Quick Start Guide
This guide provides a quick peek to Sharp ETL's capabilities. For a video guide, please check:
Setup
Sharp ETL works well with Spark-2.3+ & Spark-3.2.+ versions. You can follow the instructions here for supported spark version.
- bash
Build from source for your spark version:
//for spark 3.1 with scala 2.12
./gradlew buildJars -PscalaVersion=2.12 -PsparkVersion=3.1.2 -PscalaCompt=2.12.15
//for spark 2.4 with scala 2.12
./gradlew buildJars -PscalaVersion=2.12 -PsparkVersion=2.4.8 -PscalaCompt=2.12.15
//for spark 2.4 with scala 2.11
./gradlew buildJars -PscalaVersion=2.11 -PsparkVersion=2.4.8 -PscalaCompt=2.11.12
- Spark only support JDK 1.8 before spark version 3.x
- Starting from spark version 3.x, JDK 11 support added, but support of JDK 17 is still missing
- For different versions of hive support, please follow Interacting with Different Versions of Hive Metastore
Start a postgres instance
docker run --name postgres -e POSTGRES_PASSWORD=postgres -d -p 5432:5432 postgres:12.0-alpine
Start a ETL db instance
docker run --name mysql8 -d -p 3306:3306 -e MYSQL_ROOT_PASSWORD=root -e MYSQL_DATABASE=sharp_etl mysql:8.0
Suppose we have a table named online_order
in postgres with schema sales
:
- SQL
-- This extension provides a function to generate a version 4 UUID, we must enable the extension first.
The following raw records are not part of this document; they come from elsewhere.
(* ===== verification/Unsupported.v ===== *)
(** * Other platforms (src/unsupported.go)

    On every platform but Linux the constructors check their Config as on
    Linux and then fail with ErrUnsupported, in the *net.OpError Linux
    builds.  The methods are in Stubs.v.

    The theorem: a Config that Linux refuses is refused with the same error
    on every platform, and one that Linux accepts fails with ErrUnsupported. *)
From Stdlib Require Import ZArith Lia Bool.
From stdpp Require Import base list option strings.
From coqutil Require Import Byte.
From S2P Require Import Prelude Abi Errors Netip Sockaddr Config Term Addr Sys Close Sockets CloseOps Conns Dial Listeners Endpoints.

Section Stubs.
Context `{A : Arch} `{ZE : ZoneEnv} `{CS : ClosingSentinel} `{IT : IPText}.

(** [return nil, err]. *)
Definition failed {X} (err : option error) : out error X := match err with Some e => Err e | None => Panic end.

(** What each constructor does with its Config. *)
Definition other_check {X} (c : option Config) (style : socketStyle) (wrap : error -> option error) : out error X :=
  match prepare c style with
  | Err e => failed (wrap e)
  | Ret _ => failed (wrap (Plain ErrUnsupported))
  | Panic => Panic
  end.

Definition other_Dial (c : option Config) (network : string) (laddr raddr : option SctpAddr) : out error (option connection) :=
  other_check c styleDial (fun e => opError "dial" (canonicalName network) (net_Addr laddr) (net_Addr raddr) (Some e)).
Definition other_Listen (c : option Config) (network : string) (laddr : option SctpAddr) : out error listener :=
  other_check c styleListen (fun e => opError "listen" (canonicalName network) None (net_Addr laddr) (Some e)).
Definition other_FileConn (c : option Config) : out error connection :=
  other_check c styleFile (fun e => opError "file" "sctp" None None (Some e)).
Definition other_FileListener (c : option Config) : out error listener :=
  other_check c styleFile (fun e => opError "file" "sctp" None None (Some e)).
Definition other_ListenEndpoint (c : option Config) (network : string) (laddr : option SctpAddr) : out error endpoint :=
  other_check c styleListenEndpoint (fun e => opError "listen" (canonicalName network) None (net_Addr laddr) (Some e)).
Definition other_OpenEndpoint (c : option Config) (network : string) (laddr : option SctpAddr) : out error endpoint :=
  other_check c styleOpenEndpoint (fun e => opError "listen" (canonicalName network) None (net_Addr laddr) (Some e)).

Definition other_sctp_Dial := other_Dial None.
Definition other_sctp_Listen := other_Listen None.
Definition other_sctp_FileConn := other_FileConn None.
Definition other_sctp_FileListener := other_FileListener None.
Definition other_sctp_ListenEndpoint := other_ListenEndpoint None.
Definition other_sctp_OpenEndpoint := other_OpenEndpoint None.
End Stubs.

(** ** The same error everywhere *)
Section Agree.
Context `{A : Arch} `{ZE : ZoneEnv} `{CS : ClosingSentinel} `{IT : IPText} `{H : Host}.

(** A constructor that has failed with [e] before it opened anything. *)
Lemma wrapped_failed {X} (wrap : error -> option error) (m : io X) st st' l e :
  m st = (st', l, Err e) -> wrapped wrap m st = (st', l, failed (wrap e)).
Proof.
  intros Hm. unfold wrapped, caught, mbind, sys_bind. rewrite Hm. unfold fails, failed. destruct (wrap e); cbn; by rewrite app_nil_r.
Qed.

Lemma bind_failed {X Y} (m : io X) (k : X -> io Y) st st1 l1 x e st2 l2 :
  m st = (st1, l1, Ret x) -> k x st1 = (st2, l2, Err e) -> (m ≫= k) st = (st2, l1 ++ l2, Err e).
Proof. intros Hm Hk. unfold mbind, sys_bind. by rewrite Hm, Hk. Qed.

Lemma bind_prepare_failed {Y} c style (k : prepared -> io Y) st e : prepare c style = Err e -> (pure (prepare c style) ≫= k) st = (st, [], Err e).
Proof. intros He. unfold mbind, sys_bind, pure. by rewrite He. Qed.

(** The family of the socket, and then the Config. *)
Lemma family_prepare_failed {Y} network laddr raddr c style (k : Z -> prepared -> io Y) st st1 l family e :
  socketFamily network laddr raddr st = (st1, l, Ret family) -> prepare c style = Err e ->
  (family ← socketFamily network laddr raddr; p ← pure (prepare c style); k family p) st = (st1, l, Err e).
Proof. intros Hf He. rewrite <- (app_nil_r l). eapply bind_failed; [exact Hf |]. by apply bind_prepare_failed. Qed.

(** The result of a constructor on the other platforms, [r], is the one of
    Linux, [linux], when the Config is refused; otherwise ErrUnsupported. *)
Definition agrees {X} (c : option Config) (style : socketStyle) (linux r : out error X) : Prop :=
  match prepare c style with
  | Err _ => linux = r
  | Ret _ => exists e, r = Err e /\ errors_Is e ErrUnsupported = true
  | Panic => False
  end.

Lemma agrees_check {X} c style wrap (linux : out error X) :
  (exists e, wrap (Plain ErrUnsupported) = Some e /\ errors_Is e ErrUnsupported = true) ->
  (forall e, prepare c style = Err e -> linux = failed (wrap e)) -> agrees c style linux (other_check c style wrap).
Proof.
  pose proof (prepare_total c style) as Hp. intros (e & He & Hi) Hl. unfold agrees, other_check. destruct (prepare c style) as [p | e' |]; [| by apply Hl | done].
  rewrite He. by exists e.
Qed.

Lemma unsupported_wrapped op network source addr :
  exists e, opError op network source addr (Some (Plain ErrUnsupported)) = Some e /\ errors_Is e ErrUnsupported = true.
Proof.
  assert (E : closed_cause (Plain ErrUnsupported) = false) by (unfold closed_cause, isFileClosingErr; by destruct captured).
  unfold opError. rewrite E. by eexists.
Qed.

Lemma Listen_agrees control_of c network laddr st st1 l family :
  socketFamily network laddr None st = (st1, l, Ret family) ->
  agrees c styleListen (Listen control_of c network laddr st).2 (other_Listen c network laddr).
Proof.
  intros Hf. apply agrees_check; [apply unsupported_wrapped |]. intros e He. unfold Listen.
  assert (Hd : listen control_of c network laddr st = (st1, l, Err e)) by exact (family_prepare_failed _ _ _ _ _ _ _ _ _ _ _ Hf He).
  by rewrite (wrapped_failed _ _ _ _ _ _ Hd).
Qed.

Lemma named_open_agrees control_of c style network laddr st st1 l family :
  socketFamily network laddr None st = (st1, l, Ret family) ->
  agrees c style (named_open control_of c style network laddr st).2
    (other_check c style (fun e => opError "listen" (canonicalName network) None (net_Addr laddr) (Some e))).
Proof.
  intros Hf. apply agrees_check; [apply unsupported_wrapped |]. intros e He. unfold named_open.
  assert (Hd : openEndpoint control_of c style network laddr st = (st1, l, Err e)) by exact (family_prepare_failed _ _ _ _ _ _ _ _ _ _ _ Hf He).
  by rewrite (wrapped_failed _ _ _ _ _ _ Hd).
Qed.

Lemma Dial_agrees control_of wakes cancellable c network laddr ra st st1 l family :
  IPs ra <> [] -> Port ra <> 0 -> socketFamily network laddr (Some ra) st = (st1, l, Ret family) ->
  agrees c styleDial (Dial control_of wakes (Some cancellable) c network laddr (Some ra) st).2 (other_Dial c network laddr (Some ra)).
Proof.
  intros Hi Hport Hf. apply agrees_check; [apply unsupported_wrapped |]. intros e He. unfold Dial.
  assert (Hd : dial control_of wakes (Some cancellable) c network laddr (Some ra) st = (st1, l, Err e)).
  { unfold dial. rewrite (proj2 (Z.eqb_neq (Port ra) 0)) by done. destruct (Z.eqb_spec (len (IPs ra)) 0) as [E |]; [by destruct (IPs ra) |].
    exact (family_prepare_failed _ _ _ _ _ _ _ _ _ _ _ Hf He). }
  by rewrite (wrapped_failed _ _ _ _ _ _ Hd).
Qed.

Lemma file_agrees {X} c (k : prepared -> io X) st :
  agrees c styleFile (wrapped (fun e => opError "file" "sctp" None None (Some e)) (p ← pure (prepare c styleFile); k p) st).2
    (other_check c styleFile (fun e => opError "file" "sctp" None None (Some e))).
Proof.
  apply agrees_check; [apply unsupported_wrapped |]. intros e He. by rewrite (wrapped_failed _ _ _ _ _ _ (bind_prepare_failed _ _ _ _ _ He)).
Qed.

(** A constructor on another platform reports what Linux reports: given
    arguments that pass the checks Linux makes before it looks at the
    Config (the network and its addresses, and for Dial a remote address
    with a port), a Config that Linux refuses is refused with the very same
    error; any other one fails with an error that matches ErrUnsupported.
    FileConn and FileListener look at the Config first. *)
Theorem platforms_agree control_of c st :
  (forall network laddr st1 l family, socketFamily network laddr None st = (st1, l, Ret family) ->
     agrees c styleListen (Listen control_of c network laddr st).2 (other_Listen c network laddr) /\
     agrees c styleListenEndpoint (ListenEndpoint control_of c network laddr st).2 (other_ListenEndpoint c network laddr) /\
     agrees c styleOpenEndpoint (OpenEndpoint control_of c network laddr st).2 (other_OpenEndpoint c network laddr)) /\
  (forall wakes cancellable network laddr ra st1 l family, IPs ra <> [] -> Port ra <> 0 ->
     socketFamily network laddr (Some ra) st = (st1, l, Ret family) ->
     agrees c styleDial (Dial control_of wakes (Some cancellable) c network laddr (Some ra) st).2 (other_Dial c network laddr (Some ra))) /\
  (forall f, agrees c styleFile (FileConn c f st).2 (other_FileConn c) /\ agrees c styleFile (FileListener c f st).2 (other_FileListener c)).
Proof.
  split_and!.
  - intros network laddr st1 l family Hf. split_and!; [by eapply Listen_agrees | by eapply named_open_agrees | by eapply named_open_agrees].
  - intros. by eapply Dial_agrees.
  - intros f. split; apply file_agrees.
Qed.
End Agree.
CREATE EXTENSION IF NOT EXISTS "pgcrypto";
create schema sales;
create table sales.online_order
(
order_no varchar(64) default gen_random_uuid() not null
primary key,
user_id varchar(32) not null,
user_name varchar(32) not null,
order_total_amount numeric,
actual_amount numeric,
post_amount numeric,
order_pay_amount numeric,
total_discount numeric,
pay_type varchar(32),
source_type varchar(32),
order_status varchar(32),
note varchar(32),
confirm_status varchar(32),
payment_time timestamp,
delivery_time timestamp,
receive_time timestamp,
comment_time timestamp,
delivery_company varchar(32),
delivery_code varchar(32),
business_date date default CURRENT_DATE,
return_flag varchar(32),
created_at timestamp default CURRENT_TIMESTAMP,
updated_at timestamp default CURRENT_TIMESTAMP,
deleted_at timestamp
);
We can download this excel to your ~/Desktop
for the quick start guide.
You can also use the existing excel template for your new cases.
Generate sql files from excel config
- bash
./gradlew :spark:run --args="generate-ods-sql -f ~/Desktop/sharp-etl-Quick-Start-Guide.xlsx --output ~/Desktop/"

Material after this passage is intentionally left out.